The Secretary of State for Culture, Media and Sport, Lucy Frazer, outlined the benefit of such a move:
“We are taking the next step in our plan to protect those most at risk of gambling harm, with a new levy on gambling operators to pay for treatment and research.”
Allocation of funds
If the levy should come into effect, the responsibility of distributing these funds will fall to the UKGC, who would then allocate them to the NHS and UK Research and Innovation, a non-departmental government agency.
The government’s stance is that, by giving large amounts of this cash to the NHS, new facilities can be opened around the country, and more treatment and support services can be provided to people affected by gambling-related harm.
Meanwhile, by funding research through the UKRI, it is intended that new preventative measures can be developed, protecting at-risk and problem gamblers.
However, in the ongoing consultations, valid concerns about where the funds should be spent, and particularly their effectiveness when given directly to the NHS, are likely to be voiced.

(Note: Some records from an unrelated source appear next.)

(* ===== verification/ShadowFrame.v ===== *)
(** * Interpreter frames ([runtime/interpreter/shadow_frame.h])

    A frame of [n] virtual registers is one array of [2n] words: the raw
    registers and, behind them, the reference copies the collector scans.  The
    accessors compute indices into that array as the code does, so a wide access
    at the last register reaches the reference part.  [None] is an access the
    [DCHECK]s or the array bounds exclude. *)
From S2P Require Import Prelude.

Definition kMovingCollector : bool := true.

Record ShadowFrame := {
  number_of_vregs : nat;
  vregs : list Z;
  dex_pc : Z
}.

(** The constructor clears both parts. *)
Definition CreateShadowFrame (num_vregs : nat) (dex_pc : Z) : ShadowFrame :=
  {| number_of_vregs := num_vregs; vregs := replicate (2 * num_vregs) 0; dex_pc := dex_pc |}.

Definition SetDexPC (f : ShadowFrame) (pc : Z) : ShadowFrame :=
  {| number_of_vregs := number_of_vregs f; vregs := vregs f; dex_pc := pc |}.

(** ** Raw words of the two-part array *)

Definition read_word (f : ShadowFrame) (i : nat) : option Z := vregs f !! i.
Definition write_word (f : ShadowFrame) (i : nat) (v : Z) : option ShadowFrame :=
  if decide (i < length (vregs f))%nat then
    Some {| number_of_vregs := number_of_vregs f; vregs := <[i := v]> (vregs f);
            dex_pc := dex_pc f |}
  else None.

(** [DCHECK_LT(i, NumberOfVRegs())] *)
Definition check_vreg (f : ShadowFrame) (i : Z) : option nat :=
  if decide (0 <= i < Z.of_nat (number_of_vregs f)) then Some (Z.to_nat i) else None.

(** [References()[i]] *)
Definition reference_index (f : ShadowFrame) (i : nat) : nat := number_of_vregs f + i.

(** ** Accessors *)

Definition GetVReg (f : ShadowFrame) (i : Z) : option Z :=
  i ← check_vreg f i;
  w ← read_word f i; Some (s32 w).

Definition GetVRegLong (f : ShadowFrame) (i : Z) : option Z :=
  i ← check_vreg f i;
  lo ← read_word f i; hi ← read_word f (S i); Some (s64 (lo ||| (hi << 32))).

Definition GetVRegReference (f : ShadowFrame) (i : Z) : option Z :=
  i ← check_vreg f i; read_word f (reference_index f i).

Definition SetVReg (f : ShadowFrame) (i val : Z) : option ShadowFrame :=
  i ← check_vreg f i;
  f ← write_word f i (u32 val);
  if kMovingCollector then write_word f (reference_index f i) 0 else Some f.

Definition SetVRegLong (f : ShadowFrame) (i val : Z) : option ShadowFrame :=
  i ← check_vreg f i;
  f ← write_word f i (u32 val);
  f ← write_word f (S i) (u32 (val >> 32));
  if kMovingCollector then
    f ← write_word f (reference_index f i) 0;
    write_word f (reference_index f (S i)) 0
  else Some f.

(** A reference is a 32-bit heap address, null is 0. *)
Definition SetVRegReference (f : ShadowFrame) (i val : Z) : option ShadowFrame :=
  i ← check_vreg f i;
  f ← write_word f i (u32 val);
  write_word f (reference_index f i) (u32 val).

(** [AssignRegister] ([interpreter_common.h]): copies a register between frames,
    as a reference when both parts of the source agree. *)
Definition AssignRegister (new_frame frame : ShadowFrame) (dest_reg src_reg : Z)
    : option ShadowFrame :=
  v ← GetVReg frame src_reg;
  o ← GetVRegReference frame src_reg;
  let src_value := u32 v in
  if src_value =? o then SetVRegReference new_frame dest_reg o
  else SetVReg new_frame dest_reg src_value.

(** ** Invariant *)

(** Both parts are there, every word has 32 bits, and a reference slot is null
    or a copy of its register. *)
Definition frame_ok (f : ShadowFrame) : Prop :=
  length (vregs f) = (2 * number_of_vregs f)%nat /\
  Forall (in_u 32) (vregs f) /\
  forall i, (i < number_of_vregs f)%nat ->
    vregs f !! reference_index f i = Some 0 \/ vregs f !! reference_index f i = vregs f !! i.

Lemma CreateShadowFrame_ok n pc : frame_ok (CreateShadowFrame n pc).
Proof.
  split; [apply length_replicate|]. split.
  - apply Forall_replicate. unfold in_u. pows. lia.
  - intros i Hi. left. apply lookup_replicate. split; [done|].
    unfold reference_index in *. simpl in *. lia.
Qed.

Lemma check_vreg_Some f i k :
  check_vreg f i = Some k <-> (k < number_of_vregs f)%nat /\ i = Z.of_nat k.
Proof.
  unfold check_vreg. case_decide; split; intros; simplify_eq.
  - lia.
  - f_equal. lia.
  - destruct H0. lia.
Qed.

Lemma write_word_Some f i v f' :
  write_word f i v = Some f' <->
  (i < length (vregs f))%nat /\
  f' = {| number_of_vregs := number_of_vregs f; vregs := <[i := v]> (vregs f);
          dex_pc := dex_pc f |}.
Proof.
  unfold write_word. case_decide; split; [by intros [= <-]|by intros [_ ->]|done|by intros [??]].
Qed.

(** Destructs an access into its checked steps. *)
Ltac frame_steps :=
  repeat match goal with
  | H : (check_vreg _ _ ≫= _) = Some _ |- _ =>
      let E := fresh "Ek" in apply bind_Some in H as (? & E & H);
      apply check_vreg_Some in E as [? ->]
  | H : (write_word _ _ _ ≫= _) = Some _ |- _ =>
      let E := fresh "Ew" in apply bind_Some in H as (? & E & H);
      apply write_word_Some in E as [? ->]; simpl in H
  | H : (read_word _ _ ≫= _) = Some _ |- _ =>
      let E := fresh "Er" in apply bind_Some in H as (? & E & H)
  | H : write_word _ _ _ = Some _ |- _ => apply write_word_Some in H as [? ->]
  end.

(** ** Success and effect of the setters *)

Section Setters.
Context (f : ShadowFrame) (Hok : frame_ok f).
Notation n := (number_of_vregs f).

Lemma frame_length : length (vregs f) = (2 * n)%nat.
Proof. apply Hok. Qed.

(** The words after a setter: which are written, by index into the array. *)
Lemma SetVReg_eq (k : nat) v :
  (k < n)%nat ->
  SetVReg f (Z.of_nat k) v =
  Some {| number_of_vregs := n; vregs := <[(n + k)%nat := 0]> (<[k := u32 v]> (vregs f));
          dex_pc := dex_pc f |}.
Proof.
  intros Hk. unfold SetVReg. rewrite (proj2 (check_vreg_Some f _ k)) by done. simpl.
  pose proof frame_length. rewrite (proj2 (write_word_Some f k _ _)) by (split; [lia|done]).
  simpl. apply write_word_Some. simpl. rewrite length_insert. split; [|done].
  unfold reference_index. simpl.  lia.
Qed.

Lemma SetVRegReference_eq (k : nat) v :
  (k < n)%nat ->
  SetVRegReference f (Z.of_nat k) v =
  Some {| number_of_vregs := n; vregs := <[(n + k)%nat := u32 v]> (<[k := u32 v]> (vregs f));
          dex_pc := dex_pc f |}.
Proof.
  intros Hk. unfold SetVRegReference. rewrite (proj2 (check_vreg_Some f _ k)) by done. simpl.
  pose proof frame_length. rewrite (proj2 (write_word_Some f k _ _)) by (split; [lia|done]).
  simpl. apply write_word_Some. simpl. rewrite length_insert. split; [|done].
  unfold reference_index. simpl.  lia.
Qed.
(* ===== verification/ExceptionTable.v ===== *)
(** * Exception tables of dex code ([runtime/dex_file.h], [runtime/dex_file.cc],
      [runtime/art_method.cc])

    The code item of a method in memory, the binary search for the try range of
    a dex pc, the iterator over the LEB128 encoded catch handlers and the search
    for the catch block of an exception.  Class resolution is a parameter of the
    search. *)
From S2P Require Import Prelude BitUtils Leb128 DexInstructionList DexInstruction.

(** ** Little-endian reads *)

Definition read_u16 (m : mem) (a : Z) : Z := m a ||| (m (a + 1) << 8).
Definition read_u32 (m : mem) (a : Z) : Z := read_u16 m a ||| (read_u16 m (a + 2) << 16).

(** ** [DexFile::CodeItem] and [DexFile::TryItem] *)

(** [insns_] is the address of the first code unit. *)
Record CodeItem := {
  registers_size_ : Z;
  ins_size_ : Z;
  outs_size_ : Z;
  tries_size_ : Z;
  debug_info_off_ : Z;
  insns_size_in_code_units_ : Z;
  insns_ : Z
}.

Record TryItem := { start_addr_ : Z; insn_count_ : Z; handler_off_ : Z }.

Definition kDexNoIndex : Z := 0xFFFFFFFF.
Definition kDexNoIndex16 : Z := 0xFFFF.

(** [sizeof(TryItem)] is 8; [GetTryItems] returns an address. *)
Definition GetTryItems (code_item : CodeItem) (offset : Z) : Z :=
  let insns_end_ := insns_ code_item + 2 * insns_size_in_code_units_ code_item in
  RoundUp 64 insns_end_ 4 + 8 * offset.

Definition read_TryItem (m : mem) (a : Z) : TryItem :=
  {| start_addr_ := read_u32 m a; insn_count_ := read_u16 m (a + 4);
     handler_off_ := read_u16 m (a + 6) |}.

Definition GetCatchHandlerData (code_item : CodeItem) (offset : Z) : Z :=
  GetTryItems code_item (tries_size_ code_item) + offset.

Section Tables.
Context (m : mem) (code_item : CodeItem).

(** ** Searching the try ranges *)

Fixpoint FindTryItem_loop (fuel : nat) (address min max : Z) : option Z :=
  match fuel with
  | O => None
  | S fuel =>
      if min <=? max then
        let mid := min + Z.quot (max - min) 2 in
        let ti := read_TryItem m (GetTryItems code_item mid) in
        let start := start_addr_ ti in
        let end_ := u32 (start + insn_count_ ti) in
        if address <? start then FindTryItem_loop fuel address min (mid - 1)
        else if end_ <=? address then FindTryItem_loop fuel address (mid + 1) max
        else Some mid
      else Some (-1)
  end.

(** Each turn removes a try item from the range. *)
Definition FindTryItem (address : Z) : option Z :=
  FindTryItem_loop (S (Z.to_nat (tries_size_ code_item))) address 0 (tries_size_ code_item - 1).

Definition FindCatchHandlerOffset (address : Z) : option Z :=
  try_item ← FindTryItem address;
  if try_item =? -1 then Some (-1)
  else Some (handler_off_ (read_TryItem m (GetTryItems code_item try_item))).

(** ** [CatchHandlerIterator] *)

Record CatchHandlerIterator := {
  type_idx_ : Z;
  address_ : Z;
  current_data_ : Z;
  remaining_count_ : Z;
  catch_all_ : bool
}.

Definition GetHandlerTypeIndex (it : CatchHandlerIterator) : Z := type_idx_ it.
Definition GetHandlerAddress (it : CatchHandlerIterator) : Z := address_ it.
Definition HasNext (it : CatchHandlerIterator) : bool :=
  negb (remaining_count_ it =? -1) || catch_all_ it.

(** [dex::TypeIndex] holds 16 bits. *)
Definition TypeIndex (idx : Z) : Z := u16 idx.
Definition TypeIndex_IsValid (idx : Z) : bool := negb (idx =? 0xFFFF).

Definition Next (it : CatchHandlerIterator) : CatchHandlerIterator :=
  if 0 <? remaining_count_ it then
    let '(ty, p) := DecodeUnsignedLeb128 m (current_data_ it) in
    let '(addr, p) := DecodeUnsignedLeb128 m p in
    {| type_idx_ := TypeIndex ty; address_ := addr; current_data_ := p;
       remaining_count_ := remaining_count_ it - 1; catch_all_ := catch_all_ it |}
  else if catch_all_ it then
    let '(addr, p) := DecodeUnsignedLeb128 m (current_data_ it) in
    {| type_idx_ := TypeIndex kDexNoIndex16; address_ := addr; current_data_ := p;
       remaining_count_ := remaining_count_ it; catch_all_ := false |}
  else
    {| type_idx_ := type_idx_ it; address_ := address_ it; current_data_ := current_data_ it;
       remaining_count_ := -1; catch_all_ := catch_all_ it |}.

Definition Init_data (handler_data : Z) : CatchHandlerIterator :=
  let '(count, p) := DecodeSignedLeb128 m handler_data in
  Next {| type_idx_ := 0xFFFF; address_ := u32 (-1); current_data_ := p;
          remaining_count_ := if count <=? 0 then s32 (- count) else count;
          catch_all_ := count <=? 0 |}.

Definition Init (offset : Z) : CatchHandlerIterator :=
  if 0 <=? offset then Init_data (GetCatchHandlerData code_item offset)
  else
    {| type_idx_ := 0xFFFF; address_ := u32 (-1); current_data_ := 0;
       remaining_count_ := -1; catch_all_ := false |}.

(** The constructor from a dex pc: the cases of no and of one try item are
    written out. *)
Definition CatchHandlerIterator_at (address : Z) : option CatchHandlerIterator :=
  if tries_size_ code_item =? 0 then Some (Init (-1))
  else if tries_size_ code_item =? 1 then
    let tries := read_TryItem m (GetTryItems code_item 0) in
    let start := start_addr_ tries in
    if start <=? address then
      let end_ := u32 (start + insn_count_ tries) in
      if address <? end_ then Some (Init (handler_off_ tries)) else Some (Init (-1))
    else Some (Init (-1))
  else
    offset ← FindCatchHandlerOffset address; Some (Init offset).

(** The constructor from a try item, which the verifier uses. *)
Definition CatchHandlerIterator_of (try_item : TryItem) : CatchHandlerIterator :=
  Init (handler_off_ try_item).

(** A [for (...; it.HasNext(); it.Next())] loop needs as many turns as there are
    handlers left. *)
Definition handlers_fuel (it : CatchHandlerIterator) : nat :=
  Z.to_nat (remaining_count_ it) + 3.

(** ** [ArtMethod::FindCatchBlock] *)

(** What resolving the class of a handler and testing it against the class of
    the exception gives: [None] when it does not resolve (the error is dropped). *)
Context (catches : Z -> option bool).

Fixpoint FindCatchBlock_loop (fuel : nat) (it : CatchHandlerIterator) : option Z :=
  match fuel with
  | O => None
  | S fuel =>
      if HasNext it then
        let iter_type_idx := GetHandlerTypeIndex it in
        if negb (TypeIndex_IsValid iter_type_idx) then Some (GetHandlerAddress it)
        else
          match catches iter_type_idx with
          | None => FindCatchBlock_loop fuel (Next it)
          | Some true => Some (GetHandlerAddress it)
          | Some false => FindCatchBlock_loop fuel (Next it)
          end
      else Some kDexNoIndex
  end.

(** The instruction at a dex pc of the code item. *)
Definition instruction_at (pc : Z) : Instruction :=
  fun i => read_u16 m (insns_ code_item + 2 * (pc + i)).

(** The found dex pc and [has_no_move_exception] (its value is left alone when
    no handler is found). *)
Definition FindCatchBlock (dex_pc : Z) (has_no_move_exception : bool) : option (Z * bool) :=
  it ← CatchHandlerIterator_at dex_pc;
  found_dex_pc ← FindCatchBlock_loop (handlers_fuel it) it;
  Some (found_dex_pc,
        if found_dex_pc =? kDexNoIndex then has_no_move_exception
        else negb (Opcode (instruction_at found_dex_pc) =? MOVE_EXCEPTION)).
End Tables.

(** ** The try ranges of a well-formed code item *)

Section Lookup.
Context (m : mem) (code_item : CodeItem).

Definition try_at (i : Z) : TryItem := read_TryItem m (GetTryItems code_item i).
Definition covers (i address : Z) : Prop :=
  start_addr_ (try_at i) <= address < start_addr_ (try_at i) + insn_count_ (try_at i).

(** What the dex file verifier establishes: the ranges are sorted and do not
    overlap, and none of them wraps around. *)
Definition tries_sorted : Prop :=
  0 <= tries_size_ code_item /\
  (forall i, 0 <= i < tries_size_ code_item ->
     0 <= start_addr_ (try_at i) /\ 0 <= insn_count_ (try_at i) /\
     start_addr_ (try_at i) + insn_count_ (try_at i) < 2 ^ 32) /\
  (forall i j, 0 <= i < j -> j < tries_size_ code_item ->
     start_addr_ (try_at i) + insn_count_ (try_at i) <= start_addr_ (try_at j)).

Lemma FindTryItem_loop_spec fuel address lo hi :
  tries_sorted -> 0 <= lo -> hi < tries_size_ code_item -> hi - lo + 1 < Z.of_nat fuel ->
  lo <= hi + 1 ->
  (forall i, 0 <= i < lo -> ~ covers i address) ->
  (forall i, hi < i < tries_size_ code_item -> ~ covers i address) ->
  exists r, FindTryItem_loop m code_item fuel address lo hi = Some r /\
    ((r = -1 /\ forall i, 0 <= i < tries_size_ code_item -> ~ covers i address) \/
     (0 <= r < tries_size_ code_item /\ covers r address)).
Proof.
  intros (Hn & Hr & Hs). revert lo hi.
  induction fuel as [|fuel IH]; intros lo hi Hlo Hhi Hf Hord Hl Hh; [lia|].
  cbn [FindTryItem_loop]. cbv zeta.
  destruct (Z.leb_spec lo hi) as [Hle|Hgt].
  2:{ exists (-1). split; [done|]. left. split; [done|]. intros i Hi.
      destruct (Z.lt_ge_cases i lo); [apply Hl; lia|apply Hh; lia]. }
  rewrite Z.quot_div_nonneg by lia. set (mid := lo + (hi - lo) / 2).
  assert (lo <= mid <= hi) as Hmid by (unfold mid; zdiv).
  fold (try_at mid). destruct (Hr mid ltac:(lia)) as (H1 & H2 & H3).
  rewrite (wrap_u_id 32 (_ + _)) by (unfold in_u; pows; lia).
  destruct (Z.ltb_spec address (start_addr_ (try_at mid))).
  - apply IH; try lia; [done|]. intros i Hi [Hc1 Hc2].
    destruct (Z.eq_dec i mid) as [->|]; [lia|].
    destruct (Z.lt_ge_cases hi i); [by apply (Hh i); [lia|]|].
    specialize (Hs mid i ltac:(lia) ltac:(lia)). lia.
  - destruct (Z.leb_spec (start_addr_ (try_at mid) + insn_count_ (try_at mid)) address).
    + apply IH; try lia; [|done]. intros i Hi [Hc1 Hc2].
      destruct (Z.eq_dec i mid) as [->|]; [lia|].
      destruct (Z.lt_ge_cases i lo); [by apply (Hl i); [lia|]|].
      specialize (Hs i mid ltac:(lia) ltac:(lia)). lia.
    + exists mid. split; [done|]. right. split; [lia|]. unfold covers. lia.
Qed.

Some may argue that, if given straight to the NHS, a substantial portion of these funds may simply be absorbed by operational, managerial and administrative costs, rather than going to help individuals impacted by gambling harm.
The BGC’s response
A spokesperson for the Betting and Gaming Council (BGC) gave a brief statement in support of the levy’s introduction, going even further by stating that it should apply to a wider range of operators.
“We believe it should apply to all operators including the National Lottery, without affecting good causes, who are not immune to having problem gamblers gamble with their products like scratch cards and instant win games.”
The National Lottery generates significant revenue, and is not exempt from attracting problem gamblers.
Furthermore, the BGC expressed its stance on the allocation of levy funds, insisting that measures be put in place to ensure they are responsibly distributed “to charities and organisations delivering genuine RET services to ensure long-term, sustainable funding”.
What to expect
Consultation regarding the mandatory levy is ongoing, with discussions running until mid-December. There’s no way to know for certain what the end result will be, but it’s safe to assume that a mandatory of some kind levy is likely to be put into place.
Prior to the ongoing discussions, Stuart Andrew, the Parliamentary Under Secretary for Sport, Gambling and Civil Society, said: “Gambling firms should always pay their fair share. This new statutory levy will ensure that they are legally required to do just that.”
However, whilst the funds should obviously be applied where they can treat problem gamblers most effectively, surprisingly little discussion appears to have been had regarding exactly where this is. It remains to be seen what the consultations will yield in this respect.